- Occupations: Filmmaker; Animator; Animation director; Cartoonist; Voice actor;
- Years active: 1988-present
- Employers: Filmakademie Baden-Württemberg (1991-present); Studio Film Bilder (1991-present);

= Andreas Hykade =

German cartoonist

Andreas Hykade is a German filmmaker, animator, cartoonist, and voice actor. Before studying at the Academy of Fine Arts in Stuttgart from 1988 to 1990, he attended König-Karlmann-Gymnasium Altötting. He worked as an animator in London in 1991, then studied animation at the Filmakademie Baden-Württemberg until 1995. Since then, he has worked as an animation director, partly at Studio Film Bilder in Stuttgart, and as the professor for animation at the Filmakademie Baden-Württemberg.

Hykade's style is minimalist and surreal and is based on simple characters that move in smooth animation. Sometimes, like in the two music videos for Gigi D'Agostino, there is just a white outline over a flat color, much like the Italian animated series La Linea by Osvaldo Cavandoli. Often, his characters have single strokes as arms and legs. Influences to Hykade's style include German cartoonist OL, American cartoonists Kaz and Jim Woodring, American artists Keith Haring and Ed Roth, and Diary of a Wimpy Kid creator Jeff Kinney.

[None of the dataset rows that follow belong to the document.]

Lemma k_sand_max : exp (- k p * sand_max p) = min_weight p.
Proof.
  unfold k. cbn. destruct Hp as (_ & Hs & [Hm0 _] & _).
  replace (- (ln (1 / min_weight p) / sand_max p) * sand_max p)
    with (- ln (1 / min_weight p)) by (field; lra).
  unfold Rdiv. rewrite Rmult_1_l, ln_Rinv, Ropp_involutive by done. by apply exp_ln.
Qed.

Lemma decay_factor s now : 0 < exp (- elapsed s now / tau p) <= 1.
Proof.
  split; [apply exp_pos|]. rewrite <- exp_0.
  pose proof (elapsed_nonneg s now). pose proof tau_pos.
  assert (Hx : - elapsed s now / tau p <= 0).
  { unfold Rdiv. apply Rmult_le_reg_r with (tau p); [done|].
    rewrite Rmult_assoc, Rinv_l, Rmult_1_r, Rmult_0_l; lra. }
  by apply exp_mono.
Qed.

Lemma level_at_bounded s now : bounded p s -> 0 <= level_at s now p <= level s.
Proof.
  intros [H0 _]. rewrite level_at_unfold. cbv zeta.
  destruct (decay_factor s now) as [Hd0 Hd1]. split_ifs; [lra|]. split.
  - apply Rmult_le_pos; lra.
  - rewrite <- (Rmult_1_r (level s)) at 2. by apply Rmult_le_compat_l.
Qed.

Lemma new_bounded now : bounded p (new now).
Proof. unfold bounded. cbn. destruct Hp. lra. Qed.

Lemma observe_failure_bounded s now : bounded p s -> bounded p (observe_failure s now p).
Proof.
  intros Hb. pose proof (level_at_bounded s now Hb). unfold bounded, observe_failure.
  cbn [level]. change (@fmin R _) with Rmin. change (@fadd R _) with Rplus.
  destruct Hp as (_ & ? & _ & _ & ?). split; [|apply Rmin_r].
  apply Rmin_glb; lra.
Qed.

Lemma observe_success_bounded s now : bounded p s -> bounded p (observe_success s now p).
Proof.
  intros Hb. pose proof (level_at_bounded s now Hb) as [H0 H1]. unfold bounded in *.
  cbn [level observe_success]. change (@fmul R _) with Rmult.
  destruct Hp as (_ & ? & _ & [Hs0 Hs1] & _). split; [by apply Rmult_le_pos|].
  apply Rle_trans with (level_at s now p * 1); [by apply Rmult_le_compat_l | lra].
Qed.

We Lived in Grass (1995) is a student film and Hykade's first part of The Country Trilogy. The set of the film is two streets away from the end of the world. The film is told from the point of view of a little boy. As his father gets testicular cancer, the child travels into Grass to kill a tiger. We Lived in Grass won awards, including the German short film prize.

Ring of Fire (2000) is the second part of The Country Trilogy. It is set in a bazaar of sexual desires. The film is describing an archaic Machomyth and the desire of two cowboys to break with this myth. Ring of Fire won awards, including the Grand Prize at the Ottawa International Animation Festival.

The Runt (2005) is the third and final part of The Country Trilogy. The dead father of We Lived in Grass returns.

In 2007, Hykade illustrated Canadian writer Chris Robinson’s book The Animation Pimp.

Since 2008, Hykade has taught animation at Harvard University. In 2019, he was invited to join the Academy of Motion Picture Arts and Sciences.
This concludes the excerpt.